UK banks HSBC and StanChart were among the five lenders that appeared most frequently in the Treasury documents, according to the ICIJ. StanChart disclosed more than $166bn in suspicious activity reports while HSBC disclosed almost $4.5bn, according to figures from the ICIJ.

HSBC declined to comment on its suspicious activity reporting but said in a statement to the Financial Times that “all the information provided by the ICIJ is historical” and predated the conclusion of the bank’s deferred prosecution agreement with the US Department of Justice in 2017.

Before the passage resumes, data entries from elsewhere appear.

(** * UTF-8 *)

Definition utf8_char (c : Z) : py (list Z) :=
  if c <? 128 then Ret [c]
  else if c <? 2048 then Ret [192 + c / 64; 128 + c mod 64]
  else if (55296 <=? c) && (c <=? 57343) then Raise UnicodeError
  else if c <? 65536 then Ret [224 + c / 4096; 128 + c / 64 mod 64; 128 + c mod 64]
  else Ret [240 + c / 262144; 128 + c / 4096 mod 64; 128 + c / 64 mod 64; 128 + c mod 64].

(** [s.encode()]. *)
Definition encode (s : list Z) : py (list Z) :=
  ls ← mapM_py utf8_char s; Ret (concat ls).

Definition cont (b : Z) : bool := (128 <=? b) && (b <=? 191).
Definition between (lo b hi : Z) : bool := (lo <=? b) && (b <=? hi).

(** Rust's [core::str::from_utf8] succeeds. *)
Fixpoint utf8_valid (l : list Z) : bool :=
  match l with
  | [] => true
  | b0 :: t0 =>
    if b0 <? 128 then utf8_valid t0
    else match t0 with
    | [] => false
    | b1 :: t1 =>
      if between 194 b0 223 then cont b1 && utf8_valid t1
      else match t1 with
      | [] => false
      | b2 :: t2 =>
        if between 224 b0 239 then
          between (if b0 =? 224 then 160 else 128) b1 (if b0 =? 237 then 159 else 191)
          && cont b2 && utf8_valid t2
        else match t2 with
        | [] => false
        | b3 :: t3 =>
          between 240 b0 244
          && between (if b0 =? 240 then 144 else 128) b1 (if b0 =? 244 then 143 else 191)
          && cont b2 && cont b3 && utf8_valid t3
        end
      end
    end
  end.
(* ===== verification/Machine.v ===== *)
(** Machine: what the functions of the kernel return, and arithmetic and arrays
    with their checks.

    The kernel is built with overflow checks and aborts on a panic, so besides a
    result and an error there is [Panic]; [Unfinished] is a loop cut short by
    the fuel of the model. *)
From Stdlib Require Import ZArith Lia List.
From stdpp Require Import base list gmap strings.
From S2P Require Import Prelude Text Arrays.
Open Scope Z_scope.

Inductive outcome (E A : Type) : Type :=
| Ok (a : A)
| Err (e : E)
| Panic
| Unfinished.
Arguments Ok {E A} a.
Arguments Err {E A} e.
Arguments Panic {E A}.
Arguments Unfinished {E A}.

#[export] Instance outcome_bind {E} : MBind (outcome E) := fun A B f m =>
  match m with Ok a => f a | Err e => Err e | Panic => Panic | Unfinished => Unfinished end.

Fixpoint foldK {E S A} (f : S -> A -> outcome E S) (s : S) (l : list A) : outcome E S :=
  match l with
  | [] => Ok s
  | a :: l => s' ← f s a; foldK f s' l
  end.

Definition ok_or {E A} (e : E) (o : option A) : outcome E A :=
  match o with Some a => Ok a | None => Err e end.

Definition map_err {E F A} (e : F) (o : outcome E A) : outcome F A :=
  match o with Ok a => Ok a | Err _ => Err e | Panic => Panic | Unfinished => Unfinished end.

(** Checked arithmetic at a width, and truncation. *)
Definition checked {E} (lo hi x : Z) : outcome E Z := if (lo <=? x) && (x <=? hi) then Ok x else Panic.
Definition u16 {E} : Z -> outcome E Z := checked 0 65535.
Definition u32 {E} : Z -> outcome E Z := checked 0 4294967295.
Definition i32 {E} : Z -> outcome E Z := checked (-2147483648) 2147483647.
Definition i16 {E} : Z -> outcome E Z := checked (-32768) 32767.
Definition usize {E} : Z -> outcome E Z := checked 0 18446744073709551615.
Definition as_i16 (x : Z) : Z := (x + 32768) mod 65536 - 32768.
Definition as_i32 (x : Z) : Z := (x + 2147483648) mod 4294967296 - 2147483648.

(** [l[i]] and [l[i] = x] with the bounds check. *)
Definition index {E A} (l : list A) (i : Z) : outcome E A :=
  if i <? 0 then Panic else match l !! Z.to_nat i with Some a => Ok a | None => Panic end.
Definition store {E A} (l : list A) (i : Z) (x : A) : outcome E (list A) :=
  if (0 <=? i) && (i <? zlen l) then Ok (<[Z.to_nat i := x]> l) else Panic.

(** [&l[a..b]] and [l[a..b].copy_from_slice(src)]. *)
Definition slice {E A} (l : list A) (a b : Z) : outcome E (list A) :=
  if (0 <=? a) && (a <=? b) && (b <=? zlen l) then Ok (pyslice l a b) else Panic.
Definition copy_into {E A} (l : list A) (a b : Z) (src : list A) : outcome E (list A) :=
  if (0 <=? a) && (a <=? b) && (b <=? zlen l) && (b - a =? zlen src) then Ok (slice_assign l a b src) else Panic.

Lemma ok_bind {E A B} (a : A) (f : A -> outcome E B) : Ok a ≫= f = f a.
Proof. done. Qed.
Lemma checked_ok {E} lo hi x : lo <= x <= hi -> checked (E := E) lo hi x = Ok x.
Proof. intros [H1 H2]. unfold checked. by rewrite (proj2 (Z.leb_le _ _) H1), (proj2 (Z.leb_le _ _) H2). Qed.
Lemma index_ok {E} (l : list Z) i : 0 <= i < zlen l -> index (E := E) l i = Ok (zat l i).
Proof. intros H. unfold index. rewrite (proj2 (Z.ltb_ge i 0)), lookup_zat by lia. done. Qed.
Lemma store_ok {E} (l : list Z) i x : 0 <= i < zlen l -> store (E := E) l i x = Ok (zset l i x).
Proof. intros [H1 H2]. unfold store. by rewrite (proj2 (Z.leb_le _ _) H1), (proj2 (Z.ltb_lt _ _) H2). Qed.
Lemma slice_ok {E A} (l : list A) a b : 0 <= a <= b -> b <= zlen l -> slice (E := E) l a b = Ok (pyslice l a b).
Proof. intros [H1 H2] H3. unfold slice. by rewrite (proj2 (Z.leb_le _ _) H1), (proj2 (Z.leb_le _ _) H2), (proj2 (Z.leb_le _ _) H3). Qed.
Lemma copy_into_ok {E A} (l : list A) a b src : 0 <= a <= b -> b <= zlen l -> b - a = zlen src -> copy_into (E := E) l a b src = Ok (slice_assign l a b src).
Proof. intros [H1 H2] H3 H4. unfold copy_into. by rewrite (proj2 (Z.leb_le _ _) H1), (proj2 (Z.leb_le _ _) H2), (proj2 (Z.leb_le _ _) H3), (proj2 (Z.eqb_eq _ _) H4). Qed.
Lemma foldK_app {E S A} (f : S -> A -> outcome E S) s l1 l2 : foldK f s (l1 ++ l2) = (s' ← foldK f s l1; foldK f s' l2).
Proof. revert s. induction l1 as [|a l1 IH]; intros s; [done|]. cbn [app foldK]. destruct (f s a); [|done..]. apply IH. Qed.

(** * Runs without a panic *)

(** A result that satisfies [P], or an error. *)
Definition safe {E A} (P : A -> Prop) (o : outcome E A) : Prop :=
  match o with Ok a => P a | Err _ => True | Panic | Unfinished => False end.

Lemma safe_bind {E A B} (P : A -> Prop) (Q : B -> Prop) (o : outcome E A) f : safe P o -> (forall a, P a -> safe Q (f a)) -> safe Q (o ≫= f).
Proof. destruct o; cbn; auto. Qed.
Lemma safe_impl {E A} (P Q : A -> Prop) (o : outcome E A) : safe P o -> (forall a, P a -> Q a) -> safe Q o.
Proof. destruct o; cbn; auto. Qed.
Lemma safe_fold {E S A} (P : S -> Prop) (f : S -> A -> outcome E S) l : (forall s a, a ∈ l -> P s -> safe P (f s a)) -> forall s, P s -> safe P (foldK f s l).
Proof.
  induction l as [|a l IH]; intros H s HP; [done|]. cbn [foldK]. apply (safe_bind P); [apply H; [constructor | done]|]. intros s' HP'. apply IH; [|done]. intros s2 b Hb. apply H. by constructor.
Qed.
Lemma safe_ok {E A} (P : A -> Prop) (o : outcome E A) a : o = Ok a -> safe P o -> P a.
Proof. by intros ->. Qed.

(** A loop over a range, with what holds before each round. *)
Lemma foldK_range {E S} (P : Z -> S -> Prop) (f : S -> Z -> outcome E S) a b s : a <= b -> P a s ->
  (forall i s, a <= i < b -> P i s -> exists s', f s i = Ok s' /\ P (i + 1) s') ->
  exists s', foldK f s (pyrange a b) = Ok s' /\ P b s'.
Proof.
  intros Hab Hs Hf. remember (Z.to_nat (b - a)) as n eqn:En. revert a s Hab Hs Hf En. induction n as [|n IH]; intros a s Hab Hs Hf En.
  - rewrite pyrange_nil by lia. exists s. assert (a = b) as -> by lia. done.
  - rewrite pyrange_cons by lia. destruct (Hf a s ltac:(lia) Hs) as (s1 & E1 & P1). cbn [foldK]. rewrite E1, ok_bind.
    apply IH; [lia | done | | lia]. intros i s2 Hi. apply Hf. lia.
Qed.
Lemma safe_range {E S} (P : Z -> S -> Prop) (f : S -> Z -> outcome E S) a b s : a <= b -> P a s ->
  (forall i s, a <= i < b -> P i s -> safe (P (i + 1)) (f s i)) -> safe (P b) (foldK f s (pyrange a b)).
Proof.
  intros Hab Hs Hf. remember (Z.to_nat (b - a)) as n eqn:En. revert a s Hab Hs Hf En. induction n as [|n IH]; intros a s Hab Hs Hf En.
  - rewrite pyrange_nil by lia. assert (a = b) as -> by lia. done.
  - rewrite pyrange_cons by lia. cbn [foldK]. apply (safe_bind (P (a + 1))); [apply Hf; [lia | done]|]. intros s' P'. apply IH; [lia | done | | lia]. intros i s2 Hi. apply Hf. lia.
Qed.
(* ===== verification/Huff.v ===== *)
(** Huff: the Huffman codes of JPEG files.

    [Tool] is the table code of tools/make-progressive.py: the decoder it
    builds for a baseline file ([build_decoder]), the code it chooses for the
    symbols of a scan ([optimal_table]) and the table it writes them with
    ([code_table]).  [Kernel] is [Huffman::build] of kernel/src/jpeg.rs with
    its eight-bit lookahead.  The theorems: the code chosen is complete up to
    one reserved word, no longer than sixteen bits, has a word for every
    symbol that occurs, and the kernel's table decodes each of its words. *)
From Stdlib Require Import ZArith Lia List Permutation.
From stdpp Require Import base list gmap strings.
From S2P Require Import Prelude Text Arrays.
Open Scope Z_scope.

(** * tools/make-progressive.py *)

Module Tool.

(** The loop both tables are built with: [word symbol length code] is added
    for each symbol, [code] and [index] are the loop's counters. *)
Definition next_word {T} (word : Z -> Z -> Z -> T -> T) (values : list Z) (length : Z)
    (st : T * Z * Z) (_ : Z) : py (T * Z * Z) :=
  let '(table, code, index) := st in
  value ← pyget values index;
  Ret (word value length code table, code + 1, index + 1).
Definition next_length {T} (word : Z -> Z -> Z -> T -> T) (bits values : list Z)
    (st : T * Z * Z) (length : Z) : py (T * Z * Z) :=
  n ← pyget bits (length - 1);
  '(table, code, index) ← foldM (next_word word values length) st (pyrange 0 n);
  Ret (table, Z.shiftl code 1, index).

(** [build_decoder(bits, values)]: from length and code to the symbol. *)
Definition build_decoder (bits values : list Z) : py (gmap (Z * Z) Z) :=
  '(table, _, _) ← foldM (next_length (fun value length code => insert (length, code) value) bits values)
    (∅, 0, 0) (pyrange 1 17);
  Ret table.

(** [code_table(bits, values)]: from the symbol to code and length. *)
Definition code_table (bits values : list Z) : py (gmap Z (Z * Z)) :=
  '(codes, _, _) ← foldM (next_length (fun value length code => insert value (code, length)) bits values)
    (∅, 0, 0) (pyrange 1 17);
  Ret codes.

(** The loops that look for the rarest entry, the last of equals, other than
    [skip] (-1 for the first of the two loops, which skips none). *)
Definition least_step (freq : list Z) (skip : Z) (cv : Z * Z) (i : Z) : py (Z * Z) :=
  let '(c, v) := cv in
  f ← pyget freq i;
  Ret (if negb (f =? 0) && (f <=? v) && negb (i =? skip) then (i, f) else (c, v)).
Definition least (freq : list Z) (skip : Z) : py Z :=
  '(c, _) ← foldM (least_step freq skip) (-1, 10 ^ 18) (pyrange 0 257);
  Ret c.

(** [codesize[c] += 1] for [c] and what it leads to in [others]; also the
    last entry of the chain. *)
Fixpoint lengthen (fuel : nat) (others codesize : list Z) (c : Z) : py (list Z * Z) :=
  match fuel with
  | O => NoFuel
  | S fuel =>
      n ← pyget codesize c;
      codesize ← pyset codesize c (n + 1);
      o ← pyget others c;
      if 0 <=? o then lengthen fuel others codesize o else Ret (codesize, c)
  end.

That deal expired in December 2017, closing the book on a money-laundering scandal in Mexico that forced the bank to overhaul its compliance system after HSBC in 2012 paid what was at the time a record $1.9bn settlement.

StanChart said in a statement on Monday that “there will always be attempts to launder money and evade sanctions . . . we take our responsibility to fight financial crime extremely seriously and have invested substantially in our compliance programmes”.

HSBC’s Hong Kong-listed shares have fallen more than 50 per cent this year as the coronavirus pandemic and tensions between Beijing and Washington hit its operations.

The Global Times, a state-run Chinese tabloid, said on Saturday that HSBC was a candidate for inclusion in Beijing’s first unreliable entities list, which would target foreign companies deemed to have hurt Chinese interests.

HSBC declined to comment on the Global Times report.